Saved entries
= Beginning of Section =

(** [SensorNet.__str__]; reading [node.macaddr] before it was ever
    assigned raises [AttributeError]. *)
Fixpoint str_items (nodes : gmap Z SensorNode) (keys : list Z)
         (str : string) : result string :=
  match keys with
  | [] => Returns str
  | id :: rest =>
      match nodes !! id with
      | None => str_items nodes rest str
      | Some node =>
          match node.(macaddr) with
          | None => Raises AttributeError
          | Some mac =>
              str_items nodes rest
                (str ++ "#" ++ fmt_d id ++ "(" ++ node.(ipaddr) ++ "/" ++ mac
                     ++ "): " ++ node.(status) ++ "; ")
          end
      end
  end.

Definition __str__ (self : SensorNet) : result string :=
  str_items self.(nodes) self.(order) "".

Definition nodeOn (num : Z) (ip mac : string) (when : Z) : M SensorNet unit :=
  logNode num;;
  log DEBUG ("SensorNet.nodeOn(): Noting that node " ++ fmt_d num
             ++ " powered on at IP address " ++ ip ++ " and MAC address "
             ++ mac ++ " at " ++ fmt_d when ++ ".");;
  nodeAt num ip;;
  on_node num (setMac mac);;
  on_node num (turnOn when);;
  self ← get;
  match __str__ self with
  | Returns s => log DEBUG ("New node list: [" ++ s ++ "]")
  | Raises e => raise e
  end.

End Model.

(** ** model.py: parsing a message from the sensor host *)

Module Host.

(** Modelled from the spec: [utils.unsplit], which is not among the
    sources; the spec has the trailing comma-split tokens "rejoined",
    so [unsplit(words, sep)] is [sep.join(words)]. *)
Definition unsplit (words : list string) (sep : string) : string :=
  PyStr.join sep words.

(** [SensorHost._parseMsg]: [None], or the words of the message. *)
Definition _parseMsg {S} (msg_data : string) : M S (option (list string)) :=
  let msgStr := msg_data in
  let msgStr := PyStr.strip msgStr in
  if String.eqb msgStr "" then
    log INFO "SensorHost._parseMsg(): Given empty message; ignoring...";;
    mret None
  else
    match Nmea.stripNMEA msgStr with
    | Raises BadChecksum =>
        log ERROR ("SensorHost._parseMsg(): Checksum failed on line ["
                   ++ msgStr ++ "]; ignoring line...");;
        mret None
    | Raises e => raise e
    | Returns msgStr =>
        log DEBUG ("SensorHost._parseMsg(): After stripping any NMEA framing I got the message ["
                   ++ msgStr ++ "].");;
        if String.eqb msgStr "" then
          log WARNING "SensorHost._parseMsg(): Message empty after stripping away NMEA framing; ignoring...";;
          mret None
        else
          let msgStr :=
            if PyStr.startswith "PDMEHEADER" msgStr
            then PyStr.replace2 ":" " " "," msgStr else msgStr in
          let msgWords := PyStr.split_on "," msgStr in
          let msgWords :=
            if PyStr.startswith "CON_PULSE" msgStr
            then (firstn 7 msgWords ++ [unsplit (skipn 7 msgWords) ","])%list
            else msgWords in
          mret (Some msgWords)
    end.

(** The lines of one connection parsed in turn by its reader; the
    reader stops at the first exception that escapes. *)
Fixpoint parse_lines {S} (lines : list string) : M S (list (option (list string))) :=
  match lines with
  | [] => mret []
  | line :: rest =>
      w ← _parseMsg line;
      ws ← parse_lines rest;
      mret (w :: ws)
  end.

End Host.

(** ** commands.py: parsing and handling command lines

    A message carries its text, the sender's IP address and its time of
    arrival.  The connection it came over has no terminal widget. *)

Module Commands.

Record Message : Type := mkMessage {
  data : string;
  sender_ip : string;
  time : Z
}.

(** [nodeNum] is [None] until [parseNodeNum] assigns the attribute. *)
Record Command : Type := mkCommand {
  msg : Message;
  cmdString : string;
  cmdWords : list string;
  cmdName : string;
  cmdArgs : list string;
  nodeNum : option Z
}.

Definition set_cmdArgs (v : list string) (c : Command) : Command :=
  mkCommand c.(msg) c.(cmdString) c.(cmdWords) c.(cmdName) v c.(nodeNum).
Definition set_nodeNum (v : option Z) (c : Command) : Command :=
  mkCommand c.(msg) c.(cmdString) c.(cmdWords) c.(cmdName) c.(cmdArgs) v.

(** [Command.__init__] *)
Definition Command_init (msg : Message) : result Command :=
  let cmdString := PyStr.strip msg.(data) in
  let cmdWords := PyStr.split cmdString in
  match cmdWords with
  | [] => Raises EmptyCommand
  | cmdName :: cmdArgs =>
      Returns (mkCommand msg cmdString cmdWords cmdName cmdArgs None)
  end.

Definition exn_name (e : exn) : string :=
  match e with
  | BadChecksum => "BadChecksum"
  | ValueError => "ValueError"
  | IndexError => "IndexError"
  | TypeError => "TypeError"
  | KeyError => "KeyError"
  | AttributeError => "AttributeError"
  | AssertionError => "AssertionError"
  | EmptyCommand => "EmptyCommand"
  end.

(** Reading [cmd.nodeNum]. *)
Definition get_nodeNum {S} (cmd : Command) : M S Z :=
  match cmd.(nodeNum) with
  | Some n => mret n
  | None => raise AttributeError
  end.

= End of Section =

Task brief
How many lines in the records hold the string "SensorHost"? Reply with the number alone.

Response area
5